(DATASET CONTENT begins)
Lemma acts_good t cs : (0 < n)%nat → acts n t cs → Forall (good t) cs.
Proof.
  intros Hn. destruct 1 as [| |k|i failed|i].
  - unfold spawn_calls. repeat apply Forall_app_2; try (apply Forall_fmap, Forall_forall; intros i _); repeat constructor; cbn; (lia || done).
  - apply close_wait_good; cbn; (lia || done).
  - apply Forall_singleton. split_and!; cbn; [lia|by destruct n; [lia|]|done|done].
  - apply Forall_bind, Forall_forall. intros b _. apply fail_good.
  - repeat constructor; cbn; (lia || done).
Qed.

(** ** The invariant: who waits is at work, and whom it waits for is above it. *)
Record inv (s : state) : Prop := {
  inv_pending a t r : (a, t, r) ∈ pending s → a ∈ worker <$> doing s ∧ good a (t, r);
  inv_client t a cs : (t, Some a, cs) ∈ doing s → a ∈ worker <$> doing s ∧ (rank a < rank t)%nat;
  inv_script t w cs : (t, w, cs) ∈ doing s → Forall (good t) cs;
}.

Lemma worker_of t w cs (d : list (thread * option thread * list call)) : (t, w, cs) ∈ d → t ∈ worker <$> d.
Proof. intros H. apply list_elem_of_fmap. by exists (t, w, cs). Qed.

Lemma begins_inv s s' : (0 < n)%nat → begins n s s' → inv s → inv s'.
Proof.
  intros Hn [p d t cs _ Ha] [H1 H2 H3]. split; cbn [pending doing] in *.
  - intros a u r Hp. destruct (H1 _ _ _ Hp) as [? ?]. split; [by right|done].
  - intros u a cs' [[=]|Hin]%elem_of_cons. destruct (H2 _ _ _ Hin) as [? ?]. split; [by right|done].
  - intros u w cs' [[= -> -> ->]|Hin]%elem_of_cons; [by apply acts_good|by eapply H3].
Qed.

Lemma work_inv s s' : work n deaf s s' → inv s → inv s'.
Proof.
  intros Hw [H1 H2 H3]. destruct Hw as [p1 a t r p2 d cs _ _ _ Hcs|p d1 t w u r cs d2 _|p d1 t w d2 Hidle]; cbn [pending doing] in *.
  - assert ((a, t, r) ∈ p1 ++ (a, t, r) :: p2) as Hin by set_solver. apply H1 in Hin as [Ha (Hr & _ & _ & Hng)]. split; cbn [pending doing].
    + intros b u r' Hp. destruct (H1 b u r') as [? ?]; [set_solver|]. split; [by right|done].
    + intros u b cs' [[= -> -> ->]|Hd]%elem_of_cons; [split; [by right|done]|].
      destruct (H2 _ _ _ Hd) as [? ?]. split; [by right|done].
    + intros u w cs' [[= -> -> ->]|Hd]%elem_of_cons; [|by eapply H3].
      pose proof (scripts_good t r Hng) as Hg. rewrite Forall_forall in Hg. by apply Hg.
  - assert (∀ x, x ∈ worker <$> d1 ++ (t, w, cs) :: d2 ↔ x ∈ worker <$> d1 ++ (t, w, (u, r) :: cs) :: d2) as Ew
      by (intros x; by rewrite !fmap_app, !fmap_cons).
    assert (Forall (good t) ((u, r) :: cs)) as Hg by (apply (H3 t w); set_solver). inversion_clear Hg as [|? ? Hg1 Hg2].
    assert (∀ x, x ∈ d1 ++ (t, w, cs) :: d2 → x = (t, w, cs) ∨ x ∈ d1 ++ (t, w, (u, r) :: cs) :: d2) as Hd by set_solver.
    split; cbn [pending doing].
    + intros b v r' [Hp|[= -> -> ->]%list_elem_of_singleton]%elem_of_app; rewrite Ew; [by apply H1|]. split; [|done].
      apply (worker_of _ w ((u, r) :: cs)). set_solver.
    + intros v b cs' [[= -> <- ->]|Hin]%Hd; rewrite Ew; [|by eapply H2]. apply (H2 t b ((u, r) :: cs)). set_solver.
    + intros v w' cs' [[= -> -> ->]|Hin]%Hd; [done|by eapply H3].
  - assert (∀ b, b ≠ t → b ∈ worker <$> d1 ++ (t, w, []) :: d2 → b ∈ worker <$> d1 ++ d2) as Ew.
    { intros b Hne. rewrite !fmap_app, fmap_cons. cbn. set_solver. }
    unfold waits in Hidle. cbn [pending doing] in Hidle. split; cbn [pending doing].
    + intros b v r' Hp. destruct (H1 _ _ _ Hp) as [Hb Hg]. split; [|done]. apply Ew; [|done]. intros ->. apply Hidle. left.
      apply list_elem_of_fmap. by exists (t, v, r').
    + intros v b cs' Hin. destruct (H2 v b cs') as [Hb Hr]; [set_solver|]. split; [|done]. apply Ew; [|done]. intros ->.
      apply Hidle. right. exists v, cs'. set_solver.
    + intros v w' cs' Hin. apply (H3 v w'). set_solver.
Qed.

(** ** Progress

    At rest a thread at work waits, and one that has been asked is at work, but for a deaf
    peer. *)
Lemma waits_someone t s : waits t s → ∃ u, waits_for s t u.
Proof.
  intros [Hc|(u & cs & Hin)]; [|exists u; right; by exists cs].
  apply list_elem_of_fmap in Hc as ([[a u] r] & -> & Hc). exists u. left. by exists r.
Qed.

Lemma waits_higher s t u : inv s → waits_for s t u → (rank t < rank u)%nat.
Proof.
  intros [H1 H2 H3] [[r Hin]|[cs Hin]]; [by destruct (H1 _ _ _ Hin) as [_ [? _]]|by destruct (H2 _ _ _ Hin)].
Qed.

Lemma worker_goes s t w cs : (t, w, cs) ∈ doing s → ¬ waits t s → ∃ s', work n deaf s s'.
Proof.
  intros Hin Hnw. destruct s as [p d]. cbn [doing] in Hin. apply list_elem_of_split in Hin as (d1 & d2 & ->).
  destruct cs as [|[u r] cs]; eexists; [by apply Work_done|by apply Work_ask].
Qed.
(DATASET CONTENT ends)
*WHAT THE TASK REQUIRES:* Starting with the line above that holds "intros Hn [p" and stopping with the line that holds "intros Hw [H1", reproduce each line exactly, omitting all other lines.

*RESPONSE BELOW:*
  intros Hn [p d t cs _ Ha] [H1 H2 H3]. split; cbn [pending doing] in *.
  - intros a u r Hp. destruct (H1 _ _ _ Hp) as [? ?]. split; [by right|done].
  - intros u a cs' [[=]|Hin]%elem_of_cons. destruct (H2 _ _ _ Hin) as [? ?]. split; [by right|done].
  - intros u w cs' [[= -> -> ->]|Hin]%elem_of_cons; [by apply acts_good|by eapply H3].
Qed.

Lemma work_inv s s' : work n deaf s s' → inv s → inv s'.
Proof.
  intros Hw [H1 H2 H3]. destruct Hw as [p1 a t r p2 d cs _ _ _ Hcs|p d1 t w u r cs d2 _|p d1 t w d2 Hidle]; cbn [pending doing] in *.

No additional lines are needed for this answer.